**What you should do**. Beneath this instruction is a block of data; output from it exactly the lines that run from the one containing "run r1 s caps (fun s1 c1 => k" through the one containing "match rmatch ignorecase r s with", inclusive.

Stored entries

(** * SmartCashFlowManager backend: ingestion, classification and budgeting

    A shallow embedding of [transaction_processor.py] and
    [budget_analyzer.py] (with the sibling scripts [1.py], [4.py] and
    [home_page.py] where they differ), and the properties of the
    ingestion -> extraction -> classification -> dedup -> aggregation ->
    budget-allocation pipeline.

    Modelling conventions.
    - A Python [str] is given by its bytes ([string]); case folding, the
      regex classes [\d], [\s], [\w] and the number parsers act on the
      ASCII range, so what depends on them is stated for ASCII text
      ([Text.is_ascii]).
    - A Python [float] is an IEEE 754 binary64 number ([Double.double],
      the primitive floats): the aggregator, the current-spend scan and
      the allocation add, divide, multiply and round in that arithmetic,
      [sum] adding from the left, and [float(s)] and [round(x, 2)] are
      correctly rounded. A number stored in a document is given by its
      exact value ([PyFloat]). The ceilings and the savings potential,
      whose sign is the matter, are studied over the exact values, and
      so is the amount the message parser stores.
    - A Python [dict] is a [gmap]; a [set] is a [gset]; a MongoDB
      collection read with [find] is the list of its documents in cursor
      order, and an upsert keyed by [_id] appends when no document has
      that [_id].
    - Exceptions are explicit: a computation returns an [outcome]. *)

From Stdlib Require Import Ascii String NArith ZArith QArith Qround Qabs Lqa Lia.
From Stdlib Require Import DecimalString.
From Stdlib Require Import PrimFloat FloatOps SpecFloat.
From stdpp Require Import base option list gmap strings.

Open Scope string_scope.
Set Warnings "-clear-no-such-hyp".

(** ** Text helpers: [str.lower], [in], [str.strip], [str.replace] *)

Module Text.

Definition code (c : ascii) : N := N_of_ascii c.

Definition is_upper (c : ascii) : bool := (65 <=? code c)%N && (code c <=? 90)%N.
Definition is_lower (c : ascii) : bool := (97 <=? code c)%N && (code c <=? 122)%N.
Definition is_alpha (c : ascii) : bool := is_upper c || is_lower c.
Definition is_digit (c : ascii) : bool := (48 <=? code c)%N && (code c <=? 57)%N.

(** [\s] on [str] patterns and [str.isspace]: tab, newline, vertical tab,
    form feed, carriage return, the separators 0x1c-0x1f, and space. *)
Definition is_space (c : ascii) : bool :=
  ((9 <=? code c)%N && (code c <=? 13)%N)
  || ((28 <=? code c)%N && (code c <=? 31)%N)
  || (code c =? 32)%N.

(** [\w]: letters, digits and the underscore. *)
Definition is_word (c : ascii) : bool :=
  is_alpha c || is_digit c || (code c =? 95)%N.

Definition lower_char (c : ascii) : ascii :=
  if is_upper c then ascii_of_N (code c + 32) else c.

Fixpoint map_chars (f : ascii -> ascii) (s : string) : string :=
  match s with
  | EmptyString => EmptyString
  | String c s' => String (f c) (map_chars f s')
  end.

Fixpoint filter_chars (p : ascii -> bool) (s : string) : string :=
  match s with
  | EmptyString => EmptyString
  | String c s' => if p c then String c (filter_chars p s') else filter_chars p s'
  end.

Fixpoint all_chars (p : ascii -> bool) (s : string) : bool :=
  match s with
  | EmptyString => true
  | String c s' => p c && all_chars p s'
  end.

(** [s.lower()] *)
Definition lower (s : string) : string := map_chars lower_char s.

(** [needle in hay] *)
Fixpoint contains (needle hay : string) : bool :=
  String.prefix needle hay ||
  match hay with
  | EmptyString => false
  | String _ hay' => contains needle hay'
  end.

(** [s.replace(c, '')] for a one-character [c] *)
Definition remove_char (c : ascii) (s : string) : string :=
  filter_chars (fun a => negb (Ascii.eqb a c)) s.

Fixpoint lstrip (s : string) : string :=
  match s with
  | EmptyString => EmptyString
  | String c s' => if is_space c then lstrip s' else s
  end.

Fixpoint rstrip (s : string) : string :=
  match s with
  | EmptyString => EmptyString
  | String c s' =>
      match rstrip s' with
      | EmptyString => if is_space c then EmptyString else String c EmptyString
      | t => String c t
      end
  end.

(** [s.strip()] *)
Definition strip (s : string) : string := rstrip (lstrip s).

(** The text holds ASCII characters only. *)
Definition is_ascii (s : string) : bool := all_chars (fun c => (code c <? 128)%N) s.

(** [any(k in text for k in keywords)] *)
Definition any_in (keywords : list string) (text : string) : bool :=
  existsb (fun k => contains k text) keywords.

End Text.

(** ** A backtracking matcher for the fragment of [re] the code uses

    Alternation tries its branches left to right, [?], [*] and [+] are
    greedy, and a failed continuation backtracks into the last choice:
    the order in which CPython's engine explores matches. *)

Module Re.

Inductive regex : Type :=
| Eps
| Chr (c : ascii)
| Cls (p : ascii -> bool)
| Seq (r1 r2 : regex)
| Alt (r1 r2 : regex)
| Opt (r : regex)
| Star (r : regex)
| Grp (n : nat) (r : regex).

Definition Plus (r : regex) : regex := Seq r (Star r).

Fixpoint Lit (s : string) : regex :=
  match s with
  | EmptyString => Eps
  | String c s' => Seq (Chr c) (Lit s')
  end.

Definition captures := list (nat * string).

(** The text consumed between the suffixes [s] and [s'] of the subject. *)
Definition consumed (s s' : string) : string :=
  String.substring 0 (String.length s - String.length s') s.

Definition set_group (n : nat) (m : string) (caps : captures) : captures :=
  (n, m) :: List.filter (fun p => negb (Nat.eqb (fst p) n)) caps.

Definition group (n : nat) (caps : captures) : option string :=
  snd <$> List.find (fun p => Nat.eqb (fst p) n) caps.

Definition char_eq (ignorecase : bool) (a c : ascii) : bool :=
  if ignorecase then Ascii.eqb (Text.lower_char a) (Text.lower_char c)
  else Ascii.eqb a c.

Section Matcher.
Context {R : Type}.
Variable ignorecase : bool.

Fixpoint run (r : regex) (s : string) (caps : captures)
    (k : string -> captures -> option R) {struct r} : option R :=
  match r with
  | Eps => k s caps
  | Chr c =>
      match s with
      | String a s' => if char_eq ignorecase a c then k s' caps else None
      | EmptyString => None
      end
  | Cls p =>
      match s with
      | String a s' => if p a then k s' caps else None
      | EmptyString => None
      end
  | Seq r1 r2 => run r1 s caps (fun s1 c1 => run r2 s1 c1 k)
  | Alt r1 r2 =>
      match run r1 s caps k with
      | Some x => Some x
      | None => run r2 s caps k
      end
  | Opt r1 =>
      match run r1 s caps k with
      | Some x => Some x
      | None => k s caps
      end
  | Star r1 =>
      (fix loop (fuel : nat) (s : string) (caps : captures) : option R :=
         match fuel with
         | O => k s caps
         | S fuel' =>
             match run r1 s caps (fun s1 c1 =>
                     if (String.length s1 <? String.length s)%nat
                     then loop fuel' s1 c1 else None) with
             | Some x => Some x
             | None => k s caps
             end
         end) (String.length s) s caps
  | Grp n r1 =>
      run r1 s caps (fun s1 c1 => k s1 (set_group n (consumed s s1) c1))
  end.
End Matcher.

(** [re.match]: anchored at the start of [s]. *)
Definition rmatch (ignorecase : bool) (r : regex) (s : string) : option captures :=
  run ignorecase r s [] (fun _ caps => Some caps).

(** [re.search]: the first start offset at which the pattern matches. *)
Fixpoint search (ignorecase : bool) (r : regex) (s : string) : option captures :=
  match rmatch ignorecase r s with
  | Some caps => Some caps
  | None =>
      match s with
      | EmptyString => None
      | String _ s' => search ignorecase r s'
      end
  end.

(** The texts a pattern can match, independently of the search order. *)
Inductive lang (ignorecase : bool) : regex -> string -> Prop :=
| lang_eps : lang ignorecase Eps EmptyString
| lang_chr a c :
    char_eq ignorecase a c = true -> lang ignorecase (Chr c) (String a EmptyString)
| lang_cls (p : ascii -> bool) a :
    p a = true -> lang ignorecase (Cls p) (String a EmptyString)
| lang_seq r1 r2 m1 m2 :
    lang ignorecase r1 m1 -> lang ignorecase r2 m2 ->
    lang ignorecase (Seq r1 r2) (String.append m1 m2)
| lang_alt_l r1 r2 m : lang ignorecase r1 m -> lang ignorecase (Alt r1 r2) m
| lang_alt_r r1 r2 m : lang ignorecase r2 m -> lang ignorecase (Alt r1 r2) m
| lang_opt_none r : lang ignorecase (Opt r) EmptyString
| lang_opt_some r m : lang ignorecase r m -> lang ignorecase (Opt r) m
| lang_star_nil r : lang ignorecase (Star r) EmptyString
| lang_star_cons r m1 m2 :
    lang ignorecase r m1 -> lang ignorecase (Star r) m2 ->
    lang ignorecase (Star r) (String.append m1 m2)
| lang_grp n r m : lang ignorecase r m -> lang ignorecase (Grp n r) m.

**Finished exercise**.
      run r1 s caps (fun s1 c1 => k s1 (set_group n (consumed s s1) c1))
  end.
End Matcher.

(** [re.match]: anchored at the start of [s]. *)
Definition rmatch (ignorecase : bool) (r : regex) (s : string) : option captures :=
  run ignorecase r s [] (fun _ caps => Some caps).

(** [re.search]: the first start offset at which the pattern matches. *)
Fixpoint search (ignorecase : bool) (r : regex) (s : string) : option captures :=
  match rmatch ignorecase r s with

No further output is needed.